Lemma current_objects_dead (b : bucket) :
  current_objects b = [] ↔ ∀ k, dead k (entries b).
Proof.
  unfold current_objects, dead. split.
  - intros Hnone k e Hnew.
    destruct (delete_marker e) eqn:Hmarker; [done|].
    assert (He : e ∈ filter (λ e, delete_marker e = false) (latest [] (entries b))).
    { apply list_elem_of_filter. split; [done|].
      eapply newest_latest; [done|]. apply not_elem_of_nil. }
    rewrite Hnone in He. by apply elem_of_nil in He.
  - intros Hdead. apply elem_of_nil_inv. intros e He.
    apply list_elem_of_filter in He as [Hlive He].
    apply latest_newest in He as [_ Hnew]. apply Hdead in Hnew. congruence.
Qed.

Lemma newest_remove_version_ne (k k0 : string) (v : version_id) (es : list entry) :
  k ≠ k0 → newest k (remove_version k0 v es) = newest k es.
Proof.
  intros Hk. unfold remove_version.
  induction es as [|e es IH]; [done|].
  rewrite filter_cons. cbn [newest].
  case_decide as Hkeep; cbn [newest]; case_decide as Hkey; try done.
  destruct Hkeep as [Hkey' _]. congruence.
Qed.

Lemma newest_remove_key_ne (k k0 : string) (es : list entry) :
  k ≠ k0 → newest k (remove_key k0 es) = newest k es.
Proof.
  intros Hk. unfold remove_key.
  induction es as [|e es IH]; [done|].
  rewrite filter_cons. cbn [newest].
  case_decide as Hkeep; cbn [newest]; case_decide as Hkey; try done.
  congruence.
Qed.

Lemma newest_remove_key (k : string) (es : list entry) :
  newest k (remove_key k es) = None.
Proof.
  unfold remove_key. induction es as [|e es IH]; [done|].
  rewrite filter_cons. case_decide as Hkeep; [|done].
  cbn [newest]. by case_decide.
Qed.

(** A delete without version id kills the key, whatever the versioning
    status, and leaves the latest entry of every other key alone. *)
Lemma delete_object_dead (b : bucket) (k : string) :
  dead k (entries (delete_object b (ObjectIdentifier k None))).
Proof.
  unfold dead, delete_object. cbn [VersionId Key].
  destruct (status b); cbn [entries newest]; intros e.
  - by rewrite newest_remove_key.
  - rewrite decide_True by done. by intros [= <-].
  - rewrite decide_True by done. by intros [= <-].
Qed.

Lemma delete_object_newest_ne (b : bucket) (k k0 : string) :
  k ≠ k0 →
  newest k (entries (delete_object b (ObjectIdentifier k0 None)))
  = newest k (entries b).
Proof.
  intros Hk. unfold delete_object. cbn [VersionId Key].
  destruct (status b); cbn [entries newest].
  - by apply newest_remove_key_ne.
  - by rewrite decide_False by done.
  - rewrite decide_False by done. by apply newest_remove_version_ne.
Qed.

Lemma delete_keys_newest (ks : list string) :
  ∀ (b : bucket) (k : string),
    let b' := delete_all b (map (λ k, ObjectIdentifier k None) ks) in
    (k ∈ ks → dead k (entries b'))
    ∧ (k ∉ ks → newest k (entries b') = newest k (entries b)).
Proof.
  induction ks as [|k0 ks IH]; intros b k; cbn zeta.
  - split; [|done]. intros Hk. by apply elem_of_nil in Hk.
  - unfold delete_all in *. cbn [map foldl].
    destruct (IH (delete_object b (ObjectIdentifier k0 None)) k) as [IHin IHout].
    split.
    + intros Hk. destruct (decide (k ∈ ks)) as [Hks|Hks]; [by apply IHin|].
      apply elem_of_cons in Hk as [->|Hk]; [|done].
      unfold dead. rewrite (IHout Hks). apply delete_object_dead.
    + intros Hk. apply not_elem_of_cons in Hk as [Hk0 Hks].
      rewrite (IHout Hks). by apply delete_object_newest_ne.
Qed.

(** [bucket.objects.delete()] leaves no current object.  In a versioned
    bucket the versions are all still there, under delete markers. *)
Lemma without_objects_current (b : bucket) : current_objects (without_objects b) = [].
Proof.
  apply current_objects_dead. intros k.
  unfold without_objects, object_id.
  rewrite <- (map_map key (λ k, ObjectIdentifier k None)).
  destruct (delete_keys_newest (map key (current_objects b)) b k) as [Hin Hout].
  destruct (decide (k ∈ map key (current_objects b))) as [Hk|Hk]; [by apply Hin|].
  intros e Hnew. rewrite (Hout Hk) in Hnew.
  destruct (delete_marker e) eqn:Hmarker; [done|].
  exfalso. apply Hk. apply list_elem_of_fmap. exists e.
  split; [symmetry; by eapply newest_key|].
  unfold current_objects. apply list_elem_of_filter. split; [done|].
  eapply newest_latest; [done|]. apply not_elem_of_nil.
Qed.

### Task instructions:
Each record should be transcribed exactly as it was written.

### Response:
Lemma current_objects_dead (b : bucket) :
  current_objects b = [] ↔ ∀ k, dead k (entries b).
Proof.
  unfold current_objects, dead. split.
  - intros Hnone k e Hnew.
    destruct (delete_marker e) eqn:Hmarker; [done|].
    assert (He : e ∈ filter (λ e, delete_marker e = false) (latest [] (entries b))).
    { apply list_elem_of_filter. split; [done|].
      eapply newest_latest; [done|]. apply not_elem_of_nil. }
    rewrite Hnone in He. by apply elem_of_nil in He.
  - intros Hdead. apply elem_of_nil_inv. intros e He.
    apply list_elem_of_filter in He as [Hlive He].
    apply latest_newest in He as [_ Hnew]. apply Hdead in Hnew. congruence.
Qed.

Lemma newest_remove_version_ne (k k0 : string) (v : version_id) (es : list entry) :
  k ≠ k0 → newest k (remove_version k0 v es) = newest k es.
Proof.
  intros Hk. unfold remove_version.
  induction es as [|e es IH]; [done|].
  rewrite filter_cons. cbn [newest].
  case_decide as Hkeep; cbn [newest]; case_decide as Hkey; try done.
  destruct Hkeep as [Hkey' _]. congruence.
Qed.

Lemma newest_remove_key_ne (k k0 : string) (es : list entry) :
  k ≠ k0 → newest k (remove_key k0 es) = newest k es.
Proof.
  intros Hk. unfold remove_key.
  induction es as [|e es IH]; [done|].
  rewrite filter_cons. cbn [newest].
  case_decide as Hkeep; cbn [newest]; case_decide as Hkey; try done.
  congruence.
Qed.

Lemma newest_remove_key (k : string) (es : list entry) :
  newest k (remove_key k es) = None.
Proof.
  unfold remove_key. induction es as [|e es IH]; [done|].
  rewrite filter_cons. case_decide as Hkeep; [|done].
  cbn [newest]. by case_decide.
Qed.

(** A delete without version id kills the key, whatever the versioning
    status, and leaves the latest entry of every other key alone. *)
Lemma delete_object_dead (b : bucket) (k : string) :
  dead k (entries (delete_object b (ObjectIdentifier k None))).
Proof.
  unfold dead, delete_object. cbn [VersionId Key].
  destruct (status b); cbn [entries newest]; intros e.
  - by rewrite newest_remove_key.
  - rewrite decide_True by done. by intros [= <-].
  - rewrite decide_True by done. by intros [= <-].
Qed.

Lemma delete_object_newest_ne (b : bucket) (k k0 : string) :
  k ≠ k0 →
  newest k (entries (delete_object b (ObjectIdentifier k0 None)))
  = newest k (entries b).
Proof.
  intros Hk. unfold delete_object. cbn [VersionId Key].
  destruct (status b); cbn [entries newest].
  - by apply newest_remove_key_ne.
  - by rewrite decide_False by done.
  - rewrite decide_False by done. by apply newest_remove_version_ne.
Qed.

Lemma delete_keys_newest (ks : list string) :
  ∀ (b : bucket) (k : string),
    let b' := delete_all b (map (λ k, ObjectIdentifier k None) ks) in
    (k ∈ ks → dead k (entries b'))
    ∧ (k ∉ ks → newest k (entries b') = newest k (entries b)).
Proof.
  induction ks as [|k0 ks IH]; intros b k; cbn zeta.
  - split; [|done]. intros Hk. by apply elem_of_nil in Hk.
  - unfold delete_all in *. cbn [map foldl].
    destruct (IH (delete_object b (ObjectIdentifier k0 None)) k) as [IHin IHout].
    split.
    + intros Hk. destruct (decide (k ∈ ks)) as [Hks|Hks]; [by apply IHin|].
      apply elem_of_cons in Hk as [->|Hk]; [|done].
      unfold dead. rewrite (IHout Hks). apply delete_object_dead.
    + intros Hk. apply not_elem_of_cons in Hk as [Hk0 Hks].
      rewrite (IHout Hks). by apply delete_object_newest_ne.
Qed.

(** [bucket.objects.delete()] leaves no current object.  In a versioned
    bucket the versions are all still there, under delete markers. *)
Lemma without_objects_current (b : bucket) : current_objects (without_objects b) = [].
Proof.
  apply current_objects_dead. intros k.
  unfold without_objects, object_id.
  rewrite <- (map_map key (λ k, ObjectIdentifier k None)).
  destruct (delete_keys_newest (map key (current_objects b)) b k) as [Hin Hout].
  destruct (decide (k ∈ map key (current_objects b))) as [Hk|Hk]; [by apply Hin|].
  intros e Hnew. rewrite (Hout Hk) in Hnew.
  destruct (delete_marker e) eqn:Hmarker; [done|].
  exfalso. apply Hk. apply list_elem_of_fmap. exists e.
  split; [symmetry; by eapply newest_key|].
  unfold current_objects. apply list_elem_of_filter. split; [done|].
  eapply newest_latest; [done|]. apply not_elem_of_nil.
Qed.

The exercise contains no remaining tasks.